The restoration will bring back the iconic Marbles statues to a state-of-the-art marble restoration facility in Tasmania.
The sculptures, originally commissioned by the state government in the 1930s, were built for Victoria in the 1970s.
This marble restoration is part of a $1.5 million plan to restore over a million marbles in the state.
Marbles Victoria’s chief executive officer, Paul Tarrant, said it was a big deal to be a part in the restoration.
“The marble industry in Tasmania is growing and the marvellous marble statues have been part of that for over 100 years,” Mr Tarrants said.
Mr Tarrantes said the marbled statues were “tremendous and they have been a treasure for generations”.
“Marbles Tasmania’s Marvellous Marbles Program was created by our own Governor, Mark Graham and is supported by the Tasmanian Government, and has been funded by the Victorian Government,” Mr Sarnia said.

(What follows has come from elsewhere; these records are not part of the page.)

Lemma sum_cached C u : sizes_ok C → rep ch u → (∀ y, y ∈ ch (troot u) → is_Some (C !! y)) → tsize u < 2 ^ 64 →
  GoInt.uint64 (fold_left (λ sum child, GoInt.uint64 (sum + cachedSize child (ctx C))) (ch (troot u)) 0 + 1) = tsize u ∧
  ∀ y, y ∈ forest (kids u) → is_Some (C !! y).
Proof using Type.
  intros HC Hu Hk Hlt. apply rep_eq in Hu as [Hc Hks]. rewrite Hc in *. rewrite tsize_eq in Hlt |- *. clear Hc.
  assert (map (λ child, cachedSize child (ctx C)) (map troot (kids u)) = map tsize (kids u) ∧
          ∀ y, y ∈ forest (kids u) → is_Some (C !! y)) as [Hmap Hin].
  { clear Hlt. induction (kids u) as [|v vs IH]; [by split; [|intros y ?%elem_of_nil]|].
    apply Forall_cons in Hks as [Hv Hvs]. destruct (IH Hvs) as [IHm IHin]; [intros y Hy; apply Hk; by right|].
    destruct (Hk (troot v)) as [n Hn]; [by left|]. destruct (HC _ _ Hn) as (v' & Hv' & Hr & -> & Hall).
    assert (v' = v) as -> by (by apply (rep_unique ch)). split.
    - simpl. f_equal; [|done]. unfold cachedSize. simpl. by rewrite Hn.
    - intros y. rewrite forest_cons. intros [|]%elem_of_app; auto. }
  split; [|done].
  assert (Forall (λ x, 0 ≤ x) (map tsize (kids u))) as Hpos.
  { apply Forall_forall. intros n Hn. apply list_elem_of_fmap in Hn as (v & -> & _). pose proof (tsize_pos v). lia. }
  pose proof (zsum_nonneg _ Hpos).
  pose proof (sumSizes_exact (map tsize (kids u)) Hpos ltac:(lia)) as Hsum.
  assert (∀ l acc, fold_left (λ sum child, GoInt.uint64 (sum + cachedSize child (ctx C))) l acc
    = fold_left (λ sum size, GoInt.uint64 (sum + size)) (map (λ child, cachedSize child (ctx C)) l) acc) as ->.
  { intros l. induction l as [|x l IHl]; intros acc; [done|]. simpl. apply IHl. }
  rewrite Hmap. unfold sumSizes in Hsum. rewrite Hsum, GoInt.uint64_id by lia. lia.
Qed.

Marbles Queensland’s Mr Pain said the state had been lucky to be part of such an iconic and long-standing marble project.
“I think we’re the only state in Australia that has the marples we have here,” Mr Gann said.
He said the restoration would not only restore the marble statues, but would also be an important asset for the Tasmanians tourism industry.
“Tourism Tasmania will be able now to see what the marbs look like in a very new light,” he said.